(Beginning of EXTRACTED ENTRIES)

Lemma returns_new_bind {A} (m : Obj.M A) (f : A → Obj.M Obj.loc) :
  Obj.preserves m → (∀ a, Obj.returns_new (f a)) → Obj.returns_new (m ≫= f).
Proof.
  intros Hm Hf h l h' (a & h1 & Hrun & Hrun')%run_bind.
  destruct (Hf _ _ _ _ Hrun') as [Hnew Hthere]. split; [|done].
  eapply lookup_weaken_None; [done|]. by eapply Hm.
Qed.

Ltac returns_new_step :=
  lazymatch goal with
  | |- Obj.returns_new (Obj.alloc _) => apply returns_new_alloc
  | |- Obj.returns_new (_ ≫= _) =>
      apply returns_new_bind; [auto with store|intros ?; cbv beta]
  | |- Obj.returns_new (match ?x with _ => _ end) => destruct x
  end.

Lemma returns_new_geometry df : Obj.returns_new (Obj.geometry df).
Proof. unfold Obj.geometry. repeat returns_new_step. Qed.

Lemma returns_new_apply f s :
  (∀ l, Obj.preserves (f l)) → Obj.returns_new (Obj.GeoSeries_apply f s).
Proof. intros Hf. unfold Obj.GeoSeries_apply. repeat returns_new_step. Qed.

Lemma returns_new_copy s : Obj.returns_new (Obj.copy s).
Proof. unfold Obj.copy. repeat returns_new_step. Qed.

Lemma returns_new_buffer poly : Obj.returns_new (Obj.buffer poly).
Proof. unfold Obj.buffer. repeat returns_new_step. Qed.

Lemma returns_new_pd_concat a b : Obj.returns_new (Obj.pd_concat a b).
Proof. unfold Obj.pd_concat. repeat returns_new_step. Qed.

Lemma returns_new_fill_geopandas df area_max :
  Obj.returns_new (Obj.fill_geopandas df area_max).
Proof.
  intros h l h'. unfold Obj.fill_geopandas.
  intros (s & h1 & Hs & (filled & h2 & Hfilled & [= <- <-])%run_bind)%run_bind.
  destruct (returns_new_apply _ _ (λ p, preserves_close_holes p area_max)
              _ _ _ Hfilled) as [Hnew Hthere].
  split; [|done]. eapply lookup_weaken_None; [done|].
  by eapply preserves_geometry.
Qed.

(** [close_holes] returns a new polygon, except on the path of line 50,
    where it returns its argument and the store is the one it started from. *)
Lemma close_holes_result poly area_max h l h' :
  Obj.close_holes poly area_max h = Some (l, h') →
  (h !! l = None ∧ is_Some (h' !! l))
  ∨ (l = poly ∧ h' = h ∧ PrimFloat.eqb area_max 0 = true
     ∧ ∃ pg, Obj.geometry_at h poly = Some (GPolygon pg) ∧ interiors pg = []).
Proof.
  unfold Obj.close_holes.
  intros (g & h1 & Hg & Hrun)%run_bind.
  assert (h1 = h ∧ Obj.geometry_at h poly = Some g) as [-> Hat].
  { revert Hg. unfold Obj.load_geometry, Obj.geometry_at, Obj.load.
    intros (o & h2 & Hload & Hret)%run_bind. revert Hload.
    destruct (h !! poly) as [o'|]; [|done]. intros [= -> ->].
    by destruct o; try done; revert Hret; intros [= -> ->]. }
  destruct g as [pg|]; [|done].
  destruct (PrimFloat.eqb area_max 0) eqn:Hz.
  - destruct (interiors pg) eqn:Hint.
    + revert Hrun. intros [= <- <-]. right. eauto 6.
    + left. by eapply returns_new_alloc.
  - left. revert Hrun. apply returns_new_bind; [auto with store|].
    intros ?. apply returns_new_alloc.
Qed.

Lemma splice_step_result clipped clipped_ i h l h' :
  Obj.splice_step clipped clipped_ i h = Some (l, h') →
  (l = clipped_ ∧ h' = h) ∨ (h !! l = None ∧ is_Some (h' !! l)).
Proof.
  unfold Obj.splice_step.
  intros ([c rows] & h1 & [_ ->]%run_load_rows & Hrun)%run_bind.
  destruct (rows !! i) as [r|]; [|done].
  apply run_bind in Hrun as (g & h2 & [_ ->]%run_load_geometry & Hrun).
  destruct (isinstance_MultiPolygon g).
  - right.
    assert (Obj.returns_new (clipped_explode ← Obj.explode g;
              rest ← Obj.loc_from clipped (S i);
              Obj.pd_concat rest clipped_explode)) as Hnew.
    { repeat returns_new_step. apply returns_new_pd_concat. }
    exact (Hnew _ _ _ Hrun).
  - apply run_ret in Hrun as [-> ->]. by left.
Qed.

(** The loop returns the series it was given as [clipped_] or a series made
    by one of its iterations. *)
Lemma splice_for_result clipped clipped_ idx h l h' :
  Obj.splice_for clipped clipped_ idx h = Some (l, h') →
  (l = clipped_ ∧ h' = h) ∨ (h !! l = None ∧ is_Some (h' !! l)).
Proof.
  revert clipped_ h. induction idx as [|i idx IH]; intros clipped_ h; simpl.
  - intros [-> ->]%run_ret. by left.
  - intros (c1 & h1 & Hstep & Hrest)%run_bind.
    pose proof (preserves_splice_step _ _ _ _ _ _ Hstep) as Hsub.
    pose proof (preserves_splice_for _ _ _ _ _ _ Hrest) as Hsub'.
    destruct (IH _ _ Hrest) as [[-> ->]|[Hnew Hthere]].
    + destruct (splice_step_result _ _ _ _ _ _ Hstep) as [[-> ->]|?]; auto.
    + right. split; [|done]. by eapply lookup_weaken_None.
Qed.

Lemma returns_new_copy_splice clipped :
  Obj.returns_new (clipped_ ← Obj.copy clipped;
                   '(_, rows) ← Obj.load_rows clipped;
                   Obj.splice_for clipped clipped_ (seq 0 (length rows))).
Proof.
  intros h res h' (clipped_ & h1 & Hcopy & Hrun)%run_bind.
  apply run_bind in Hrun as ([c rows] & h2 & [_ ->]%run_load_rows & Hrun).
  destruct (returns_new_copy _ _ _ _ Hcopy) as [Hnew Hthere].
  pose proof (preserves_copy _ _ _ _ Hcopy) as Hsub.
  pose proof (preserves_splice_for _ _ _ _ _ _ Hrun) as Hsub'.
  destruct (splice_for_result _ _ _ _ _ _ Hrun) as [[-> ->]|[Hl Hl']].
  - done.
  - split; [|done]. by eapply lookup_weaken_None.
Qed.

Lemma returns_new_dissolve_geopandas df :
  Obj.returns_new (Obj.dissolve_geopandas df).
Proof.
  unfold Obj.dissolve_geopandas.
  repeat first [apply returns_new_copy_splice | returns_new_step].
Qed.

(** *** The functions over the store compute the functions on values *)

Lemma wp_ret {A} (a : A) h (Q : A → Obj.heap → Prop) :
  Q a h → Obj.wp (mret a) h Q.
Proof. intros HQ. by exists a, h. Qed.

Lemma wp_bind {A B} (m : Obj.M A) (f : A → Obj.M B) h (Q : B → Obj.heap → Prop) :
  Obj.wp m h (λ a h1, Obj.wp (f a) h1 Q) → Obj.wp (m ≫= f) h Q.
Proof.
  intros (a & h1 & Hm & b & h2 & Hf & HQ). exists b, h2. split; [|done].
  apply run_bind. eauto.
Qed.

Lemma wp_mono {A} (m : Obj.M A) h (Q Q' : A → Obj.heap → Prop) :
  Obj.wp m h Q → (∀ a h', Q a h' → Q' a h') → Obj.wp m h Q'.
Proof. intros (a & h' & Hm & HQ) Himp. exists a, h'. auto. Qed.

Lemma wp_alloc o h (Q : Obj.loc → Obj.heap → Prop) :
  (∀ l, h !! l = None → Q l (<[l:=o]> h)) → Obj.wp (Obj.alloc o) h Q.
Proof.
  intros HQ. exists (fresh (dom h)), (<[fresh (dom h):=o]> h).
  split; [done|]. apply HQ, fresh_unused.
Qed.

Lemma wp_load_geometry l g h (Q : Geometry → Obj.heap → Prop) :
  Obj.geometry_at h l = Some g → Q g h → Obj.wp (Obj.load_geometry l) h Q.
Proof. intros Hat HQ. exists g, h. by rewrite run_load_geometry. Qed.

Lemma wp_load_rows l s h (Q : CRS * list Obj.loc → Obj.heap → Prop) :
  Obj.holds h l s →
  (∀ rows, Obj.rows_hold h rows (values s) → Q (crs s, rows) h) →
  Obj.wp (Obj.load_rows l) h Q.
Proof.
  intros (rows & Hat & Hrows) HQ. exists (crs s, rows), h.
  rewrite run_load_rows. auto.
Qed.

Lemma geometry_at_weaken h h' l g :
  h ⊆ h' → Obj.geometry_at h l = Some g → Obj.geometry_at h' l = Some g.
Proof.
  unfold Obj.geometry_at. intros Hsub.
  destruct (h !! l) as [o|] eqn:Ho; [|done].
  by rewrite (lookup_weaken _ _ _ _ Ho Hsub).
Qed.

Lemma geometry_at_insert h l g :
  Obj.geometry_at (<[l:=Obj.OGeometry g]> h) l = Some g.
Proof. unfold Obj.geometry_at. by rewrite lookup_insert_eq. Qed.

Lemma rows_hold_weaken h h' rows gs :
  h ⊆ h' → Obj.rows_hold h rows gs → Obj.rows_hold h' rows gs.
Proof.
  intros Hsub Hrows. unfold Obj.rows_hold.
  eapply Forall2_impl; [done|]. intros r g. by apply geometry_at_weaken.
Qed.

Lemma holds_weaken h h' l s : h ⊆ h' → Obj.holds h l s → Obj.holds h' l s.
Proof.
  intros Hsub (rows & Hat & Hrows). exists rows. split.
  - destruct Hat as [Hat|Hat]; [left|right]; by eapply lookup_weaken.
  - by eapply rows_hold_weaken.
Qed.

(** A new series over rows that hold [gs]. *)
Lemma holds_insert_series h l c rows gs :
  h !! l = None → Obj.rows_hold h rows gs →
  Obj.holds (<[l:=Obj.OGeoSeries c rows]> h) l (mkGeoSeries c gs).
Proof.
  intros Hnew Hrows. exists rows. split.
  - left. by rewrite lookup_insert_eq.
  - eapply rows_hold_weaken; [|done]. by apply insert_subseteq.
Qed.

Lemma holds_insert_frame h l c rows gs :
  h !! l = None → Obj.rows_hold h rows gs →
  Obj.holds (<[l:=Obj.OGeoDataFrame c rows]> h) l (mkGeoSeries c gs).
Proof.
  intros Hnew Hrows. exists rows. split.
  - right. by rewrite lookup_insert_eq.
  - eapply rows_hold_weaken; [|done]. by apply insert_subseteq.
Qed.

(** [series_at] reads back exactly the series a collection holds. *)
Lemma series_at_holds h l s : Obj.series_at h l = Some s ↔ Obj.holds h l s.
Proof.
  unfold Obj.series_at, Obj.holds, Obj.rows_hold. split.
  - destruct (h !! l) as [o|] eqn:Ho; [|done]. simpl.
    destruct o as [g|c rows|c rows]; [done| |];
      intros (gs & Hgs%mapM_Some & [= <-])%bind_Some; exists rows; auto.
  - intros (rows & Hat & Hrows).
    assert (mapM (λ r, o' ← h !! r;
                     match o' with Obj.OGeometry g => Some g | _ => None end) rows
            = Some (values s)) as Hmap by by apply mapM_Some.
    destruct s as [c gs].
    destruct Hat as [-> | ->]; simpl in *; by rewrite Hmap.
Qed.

(End of EXTRACTED ENTRIES)

WHAT NEEDS TO BE DONE:
Please report how many lines in the records above contain the word "eauto", and give nothing but the number.

SOLUTION TO THE PROBLEM:
2